Dalam eksperimen mereka, tim membuat luka lebar 4 milimeter di punggung tikus berambut hitam dan merah. Tikus berambut merah memiliki protein MC1R yang sepenuhnya tidak aktif. Setelah satu minggu, luka pada tikus berambut merah menyusut rata-rata 73 persen, dibandingkan 93 persen pada tikus berambut hitam.
Membangun hal ini, peneliti menguji obat topikal eksperimental yang meningkatkan aktivitas bentuk MC1R aktif—tetapi bukan yang tidak aktif—pada luka tikus berambut hitam.

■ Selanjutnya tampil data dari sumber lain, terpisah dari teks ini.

Definition zero_Observation : NodeBudgetObservation :=
  mkObservation zero_Time 0 "" "" false "" None zero_Capacity None zero_Recommendation zero_KillMode None None None None None None.
Lemma IsZero_zero o : Observation_IsZero o = true -> o = zero_Observation.
Proof.
  destruct o as [at' g p l a r d c s rc k w cs po i dw lx]. unfold Observation_IsZero. cbn. rewrite !andb_true_iff, !bool_decide_eq_true.
  intros H. destruct_and? H. destruct s, w, cs, po, i, dw, lx, a; try discriminate.
  repeat match goal with H : String.eqb _ _ = true |- _ => apply String.eqb_eq in H | H : (_ =? _) = true |- _ => apply Z.eqb_eq in H end.
  by subst.
Qed.

Abbreviation has_ f := (Has Self f).
Definition block_cels : list cel :=
  [COr (CNot (has_ "level")) (Paren (CNe (has_ "darwin") (has_ "linux"))); COr (CNot (has_ "level")) (has_ "platform");
   COr (CNot (has_ "platform")) (Paren (CIf (CEq (Field Self "platform") (LitS PlatformDarwin)) (CNot (has_ "linux")) (CNot (has_ "darwin"))))].
Lemma block_rules ms old (p : string) (l : option jv) (d x : option jv) :
  lookup_key "level" ms = l -> lookup_key "platform" ms = nonempty p -> lookup_key "darwin" ms = d -> lookup_key "linux" ms = x ->
  (p = PlatformDarwin /\ is_Some d /\ x = None \/ p = PlatformLinux /\ is_Some x /\ d = None \/ l = None /\ p = "" /\ d = None /\ x = None) ->
  Forall (rule_true (JObj ms) old) block_cels.
Proof.
  intros Hl Hp Hd Hx H. unfold block_cels, rule_true. repeat (apply Forall_cons; split); [..|apply List.Forall_nil]; cbn; rewrite ?Hl, ?Hp, ?Hd, ?Hx;
    destruct l; (destruct H as [(-> & [? ->] & ->)|[(-> & [? ->] & ->)|(? & -> & -> & ->)]]); done.
Qed.
Definition agree_cel : cel :=
  let inForce := Field Self "inForce" in let policy := Field Self "policy" in
  COr (CNot (has_ "policy")) (COr (CEq (Field policy "outcome") (LitS PolicyRejected))
    (Paren (CAnd (has_ "inForce") (CAnd (CEq (Field inForce "name") (Field policy "name"))
      (Paren (CIf (Has inForce "resourceVersion")
        (CAnd (Has policy "resourceVersion") (CEq (Field inForce "resourceVersion") (Field policy "resourceVersion")))
        (CNot (Has policy "resourceVersion")))))))).
Lemma agree_rule ms old (po : option AppliedPolicy) (r : option PolicyRef) :
  lookup_key "policy" ms = (fun p => enc (AppliedPolicy_value p) (TStructOf jf_AppliedPolicy)) <$> po ->
  lookup_key "inForce" ms = (fun r => enc (PolicyRef_value r) (TStructOf jf_PolicyRef)) <$> r ->
  (forall p, po = Some p -> ap_Outcome p <> PolicyRejected -> r = Some (ap_Ref p)) -> rule_true (JObj ms) old agree_cel.
Proof.
  intros Hp Hr H. unfold rule_true, agree_cel. destruct po as [[[n v] out fs]|]; cbn -[encode] in *; rewrite Hp; [|done].
  destruct (decide (out = PolicyRejected)) as [->|Hne]; [by destruct v, fs|]. specialize (H _ eq_refl Hne). cbn in H. subst r.
  rewrite Hr. apply String.eqb_neq in Hne.
  destruct v, fs; cbn; rewrite Hne; cbn; rewrite !String.eqb_refl; cbn; rewrite ?Ascii.eqb_refl, ?String.eqb_refl; done.
Qed.
Lemma status_rules o w crs old : observation_ok o \/ o = zero_Observation ->
  Forall (rule_true (JObj (present (members time_text (status_fields o w crs) jf_NodeBudgetStatus))) old) (block_cels ++ [agree_cel]).
Proof.
  intros Hok. apply Forall_app. split; [|apply Forall_singleton].
  - eapply (block_rules _ _ (obs_Platform o)); rewrite ?status_lookup; [reflexivity..|]. cbn -[mem]. rewrite !mem_opt.
    destruct Hok as [Hok| ->]; [|by do 2 right]. destruct (ook_platform o Hok) as [(-> & [d ->] & ->)|(-> & [l ->] & ->)]; [left|right; left]; naive_solver.
  - apply (agree_rule _ _ (obs_Policy o) (obs_InForce o)); rewrite ?status_lookup; [apply mem_opt..|].
    destruct Hok as [Hok| ->]; [|done]. apply (ook_agree o Hok).
Qed.
Definition times_known (o : NodeBudgetObservation) : Prop :=
  time_known date_time time_text (obs_ObservedAt o) /\ (forall t, obs_EvictDeadline o = Some t -> time_known date_time time_text t) /\
  (forall k, obs_WouldKill o = Some k -> time_known date_time time_text (wk_At k)).
Lemma keyed_signals l :
  NoDup (sig_ID <$> l) -> list_ok (ListMap ["id"]) ((fun s => enc (BudgetSignal_value s) (TStructOf jf_BudgetSignal)) <$> l) = true.
Proof. by apply keyed_list. Qed.
Lemma keyed_counters l :
  NoDup (bc_Band <$> l) -> list_ok (ListMap ["band"]) ((fun c => enc (BandCounters_value c) (TStructOf jf_BandCounters)) <$> l) = true.
Proof. by apply keyed_list. Qed.
Lemma keyed_conditions l :
  NoDup ((fun cr => cond_Type cr.1) <$> l) -> list_ok (ListMap ["type"]) ((fun cr => enc (Condition_value cr) (TStructOf jf_Condition)) <$> l) = true.
Proof. by apply keyed_list. Qed.
(** The manifest bounds the reference by characters: one of two-byte
    characters is admitted at twice the documented number of bytes. *)
Definition accents (n : nat) : string := Nat.iter n (fun s => String (Ascii.ascii_of_nat 195) (String (Ascii.ascii_of_nat 169) s)) "".
Lemma long_reference_admitted : slen (accents 512) = 1024 /\ artifact_ok (mkArtifactRef (accents 512) "").
Proof. split; [by vm_compute|]. split; vm_compute; by split || done. Qed.
(** The manifest does not require a spec, so an object without one, and so
    without the required memory, is admitted. *)
Lemma model_without_spec date_time old :
  let j := JObj [("apiVersion", JStr "mlx.k3sm.io/v1alpha1"); ("kind", JStr "MLXModel"); ("metadata", JObj [])] in
  Forall (fun v => admission date_time (ver_schema v) old j = Some j) (crd_versions mlxModelCRDYAML).
Proof. cbn zeta. constructor; [|by constructor]. by destruct old as [[]|]. Qed.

Luka yang diobati menyusut 63 persen setelah satu minggu, lebih dari dua kali lipat tingkat kontrol yang diobati dengan larutan garam. Obat tersebut mengurangi sel imun inflamasi. "Jika Anda memiliki luka yang ukurannya setengah, saya pikir pasien akan sangat senang dengan itu, terutama setelah waktu yang begitu singkat," kata Cash.
Proses penyembuhan luka mirip antara tikus dan manusia, menunjukkan potensi untuk mengobati luka kronis, seperti pada pasien diabetes di mana gula darah tinggi memperpanjang inflamasi. Sebagian besar orang berambut merah memiliki beberapa aktivitas MC1R dan bisa mendapat manfaat, meskipun mereka dengan bentuk sepenuhnya tidak aktif tidak akan. Obat yang menargetkan MC1R sudah digunakan untuk kondisi seperti protoporphyria eritropoietik, menunjukkan profil keamanan yang mungkin.
Namun, studi lebih lanjut diperlukan, kata Kath Bogie di Case Western Reserve University di Ohio. Ia mencatat bahwa efek obat pada luka terinfeksi tidak jelas: "Ada potensi obat itu bisa mengganggu respons terhadap infeksi, atau bisa memiliki efek sebaliknya."
Cash menekankan bahwa orang berambut merah tidak perlu khawatir, karena belum ada data manusia dan efek apa pun mungkin kecil. Tim berencana uji coba manusia segera. Temuan diterbitkan di PNAS (DOI: 10.1073/pnas.2503308122).